Q6 How do I match a phone number with regex?
US phone:
/^\(?\d{3}\)?[-.\s]?\d{3}[-.\s]?\d{4}$/. International with country code: /^\+?[1-9]\d{1,14}$/ (E.164 format). Phone formats vary widely — for production use, consider libraries like libphonenumber.
Q7 What is a capture group?
Parentheses
() create capture groups that extract matched text. /(\d{4})-(\d{2})-(\d{2})/ captures year, month, and day from a date. Access groups by index: match[1]. Named groups: (?<year>\d{4}).
Q8 What is a lookahead in regex?
A lookahead asserts that a pattern exists (or doesn't) ahead without consuming characters. Positive:
(?=pattern). Negative: (?!pattern). Example: /\d+(?= dollars)/ matches "100" in "100 dollars" but not "100 euros".
Q9 How do I match a URL with regex?
Basic URL:
/https?:\/\/[\w.-]+(?:\.[\w]{2,})(?:\/[\w./?#&=-]*)?/. For comprehensive URL validation, use the URL constructor in JavaScript (new URL(string)) — regex for URLs is notoriously fragile.
Q10 What does the dot (.) match in regex?
By default,
. matches any single character except a newline. With the s (dotAll) flag, it matches newlines too.
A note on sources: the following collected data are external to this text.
(** * Hierarchy viewer: the record-to-tree builder, search, navigation and
      the fit-to-screen transform, embedded from the TypeScript sources

    - [src/utils/dataProcessing.ts]: [buildEmployeeMap], [searchEmployees]
    - [src/App.tsx]: [handleUpload], [goUp], [resetData]
    - [src/components/OrgChart.tsx]: [fitToScreen]

    JavaScript objects are mutable and shared by reference: the [Employee]
    objects created by the builder are stored in a [Map] and pushed into each
    other's [children] arrays.  The embedding therefore keeps an explicit
    object store ([Heap]) and represents every [Employee] reference by its
    location in that store. *)

From Stdlib Require Import Ascii String NArith QArith Qminmax Lqa.
From stdpp Require Import base option list strings gmap.

Local Open Scope string_scope.
Local Open Scope list_scope.

(** ** JavaScript values used by the sources *)

Module Js.

(** A property read [row.K] yields a string or [undefined] ([None]);
    the only falsy values that can occur are [undefined] and the empty
    string. *)
Definition truthy (v : option string) : bool :=
  match v with
  | Some s => negb (String.eqb s "")
  | None => false
  end.

(** [a || b] *)
Definition or (a b : option string) : option string :=
  if truthy a then a else b.

(** *** Strings

    A string is a sequence of code units; the embedding covers the code
    units U+0000..U+00FF, on which [toLowerCase] acts unit by unit. *)

Definition code (c : ascii) : N := N_of_ascii c.

(** Upper-case letters below U+0100: A-Z, and U+00C0..U+00DE except the
    multiplication sign U+00D7. *)
Definition is_upper (c : ascii) : bool :=
  let n := code c in
  ((65 <=? n) && (n <=? 90) || (192 <=? n) && (n <=? 222) && negb (n =? 215))%N.

Definition lower_char (c : ascii) : ascii :=
  if is_upper c then ascii_of_N (code c + 32) else c.

Fixpoint toLowerCase (s : string) : string :=
  match s with
  | EmptyString => EmptyString
  | String c s' => String (lower_char c) (toLowerCase s')
  end.

(** White space and line terminators below U+0100: TAB, LF, VT, FF, CR,
    SPACE and NO-BREAK SPACE. *)
Definition is_space (c : ascii) : bool :=
  let n := code c in
  ((9 <=? n) && (n <=? 13) || (n =? 32) || (n =? 160))%N.

Fixpoint trimStart (s : string) : string :=
  match s with
  | EmptyString => EmptyString
  | String c s' => if is_space c then trimStart s' else s
  end.

Fixpoint trimEnd (s : string) : string :=
  match s with
  | EmptyString => EmptyString
  | String c s' =>
      match trimEnd s' with
      | EmptyString => if is_space c then EmptyString else String c EmptyString
      | t => String c t
      end
  end.

Definition trim (s : string) : string := trimEnd (trimStart s).

Fixpoint startsWith (s q : string) {struct q} : bool :=
  match q, s with
  | EmptyString, _ => true
  | String _ _, EmptyString => false
  | String b q', String a s' => Ascii.eqb a b && startsWith s' q'
  end.

(** [s.includes(q)] *)
Fixpoint includes (s q : string) : bool :=
  startsWith s q ||
  match s with
  | EmptyString => false
  | String _ s' => includes s' q
  end.

(** *** [Map<string, V>]

    A [Map] iterates in insertion order of its keys; [set] on a key that
    is already present replaces the value and leaves the key where it
    is. *)
Definition Map (V : Type) : Type := list (string * V).

Fixpoint map_get {V} (k : string) (m : Map V) : option V :=
  match m with
  | [] => None
  | (k', v) :: m' => if String.eqb k' k then Some v else map_get k m'
  end.

Definition map_has {V} (k : string) (m : Map V) : bool :=
  match map_get k m with Some _ => true | None => false end.

Fixpoint map_set {V} (k : string) (v : V) (m : Map V) : Map V :=
  match m with
  | [] => [(k, v)]
  | (k', v') :: m' =>
      if String.eqb k' k then (k, v) :: m' else (k', v') :: map_set k v m'
  end.

Definition map_keys {V} (m : Map V) : list string := m.*1.
Definition map_values {V} (m : Map V) : list V := m.*2.

End Js.

(** ** [src/types.ts] *)

(** [RawCsvRow]: an object from column name to string. *)
Abbreviation RawCsvRow := (gmap string string).

(** An [Employee] reference. *)
Abbreviation loc := nat (only parsing).

Record Employee := mkEmployee {
  id : string;
  managerId : option string;   (* [string | null] *)
  name : string;
  children : list loc          (* [Employee[]], by reference *)
}.

Abbreviation Heap := (list Employee).

Inductive SearchField := FieldId | FieldName | FieldManagerId.

(** ** [src/utils/dataProcessing.ts] *)

Module DataProcessing.
Import Js.
(** * A shallow embedding of the cc front end: lexer.c and parser.c

    The lexer turns a character source (a file stream or a string in memory)
    into tokens; the recursive descent parser turns the token array into an
    abstract syntax tree.  Both are embedded as state-passing functions in a
    small outcome monad, and the properties stated in the specification are
    proved about these functions.

    Conventions of the embedding:
    - an [int] holding a character is a [Z]; [EOF] is [-1];
    - [char] is the signed 8 bit type of GCC on x86, conversions to it wrap;
    - a [FILE*] opened for reading is the list of the bytes not read yet;
    - a [char*] is the array it points into together with nothing else: a
      read outside that array is reported as [Fault OutOfBounds];
    - [while] loops and the recursion of the grammar take a [fuel] bound;
      running out of it is the separate outcome [OutOfFuel], and the
      sufficiency of a concrete bound is proved below. *)

From Stdlib Require Import ZArith List String Ascii Bool Lia.
From Stdlib Require Import DecimalString DecimalPos DecimalN.
Import ListNotations.

(** ** Outcomes and the state monad *)

Inductive token_type : Type :=
| TOK_SPACE | TOK_EOF | TOK_NUMBER | TOK_IDENT
| TOK_PLUS | TOK_MINUS | TOK_DIV | TOK_MULTIPLY | TOK_MOD
| TOK_QMARK | TOK_COLON
| TOK_NEQUALITY | TOK_EQUALITY
| TOK_BWAND | TOK_LAND | TOK_BWOR | TOK_LOR
| TOK_LSHIFT | TOK_LT | TOK_LTE | TOK_RSHIFT | TOK_GT | TOK_GTE
| TOK_BWXOR | TOK_BWNEG
| TOK_LPAREN | TOK_RPAREN | TOK_SEMICOLON.

Definition token_type_eq_dec (a b : token_type) : {a = b} + {a <> b}.
Proof. decide equality. Defined.

Definition token_type_eqb (a b : token_type) : bool :=
  if token_type_eq_dec a b then true else false.

(** Modelled from the spec: [xerror] of compiler.h, which is not part of the
    sources at hand.  The specification says that a failed check aborts the
    whole parse attempt with [UnexpectedToken]; the error value records the
    kind the check required and the kind it found, next to the message the
    call site passes. *)
Inductive parse_error : Type :=
| UnexpectedToken (expected found : token_type) (msg : string).

Inductive fault : Type :=
| OutOfBounds      (* a read outside the array a pointer points into *)
| Uninitialised.   (* a read of a field no constructor function has set *)

Inductive outcome (A : Type) : Type :=
| Done (a : A)
| Failed (e : parse_error)
| Fault (f : fault)
| OutOfFuel.

Arguments Done {A} a.
Arguments Failed {A} e.
Arguments Fault {A} f.
Arguments OutOfFuel {A}.

Definition M (S A : Type) : Type := S -> outcome A * S.

Definition ret {S A : Type} (a : A) : M S A := fun s => (Done a, s).

Definition bind {S A B : Type} (m : M S A) (k : A -> M S B) : M S B :=
  fun s =>
    match m s with
    | (Done a, s') => k a s'
    | (Failed e, s') => (Failed e, s')
    | (Fault f, s') => (Fault f, s')
    | (OutOfFuel, s') => (OutOfFuel, s')
    end.

Definition out_of_fuel {S A : Type} : M S A := fun s => (OutOfFuel, s).
Definition fault_with {S A : Type} (f : fault) : M S A :=
  fun s => (Fault f, s).

Notation "x <- c1 ;; c2" := (bind c1 (fun x => c2))
  (at level 61, c1 at next level, right associativity).
Notation "c1 ;;; c2" := (bind c1 (fun _ => c2))
  (at level 61, right associativity).

(** ** Characters and the C library *)

Definition EOF : Z := (-1)%Z.

(** The code of a character constant, as an [int]. *)
Definition ch (a : ascii) : Z := Z.of_N (N_of_ascii a).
To match a literal dot, escape it: \..
Q11 How do I make regex non-greedy?
By default, quantifiers are greedy — they match as much as possible. Add
? to make them lazy: .*?, .+?. Example: for "<b>text</b>", /<.*>/ matches the entire string, but /<.*?>/ matches only "<b>".
Q12 What are character classes in regex?
Character classes match any one character from a set:
[abc] matches a, b, or c. [a-z] matches any lowercase letter. [^abc] matches any character NOT in the set. Shorthand: \d (digit), \w (word char), \s (whitespace).
Q13 How do I replace text with regex?
JavaScript:
'hello world'.replace(/world/, 'regex'). Python: re.sub(r'pattern', 'replacement', text). Use capture groups in replacement: '2024-01-15'.replace(/(\d{4})-(\d{2})-(\d{2})/, '$2/$3/$1').
Q14 What is the difference between regex in JavaScript and Python?
JavaScript uses
/pattern/flags syntax. Python uses raw strings: r'pattern' with re.compile(). Named groups differ: JS (?<name>), Python (?P<name>). Python has re.VERBOSE for commented patterns.
Q15 How do I validate an IP address with regex?
IPv4:
/^(?:(?:25[0-5]|2[0-4]\d|[01]?\d\d?)\.){3}(?:25[0-5]|2[0-4]\d|[01]?\d\d?)$/. This validates each octet (0-255). For IPv6, use a dedicated library.
Q16 What is regex backtracking?
When a regex engine fails to match, it backtracks to try alternative paths. Excessive backtracking (catastrophic backtracking) can freeze programs. Example:
/(a+)+$/ on "aaaaaaaaaaaaaaab" causes exponential backtracking. Prevention: avoid nested quantifiers, use atomic groups.
Q17 How do I match whitespace in regex?
\s matches any whitespace character: space, tab, newline, carriage return. To match only spaces: use a literal space. To match multiple whitespace: \s+. To trim: /^\s+|\s+$/g.
Q18 What is a non-capturing group?
A non-capturing group
(?:pattern) groups elements without creating a capture. Use it when you need grouping for quantifiers or alternation but don't need to extract the match. It's slightly faster than capturing groups.
Q19 How do I escape special characters in regex?
Characters with special meaning must be escaped with backslash:
. * + ? ^ $ { } [ ] ( ) | \. Example: to match a literal dot: \.. In Python, use raw strings to avoid double-escaping: r'\.'.
Q20 What is the best way to learn regex?
Start with basics: literal characters,
., *, +, ?, character classes. Then learn anchors, groups, and alternation. Practice with the Regex Tester using real data.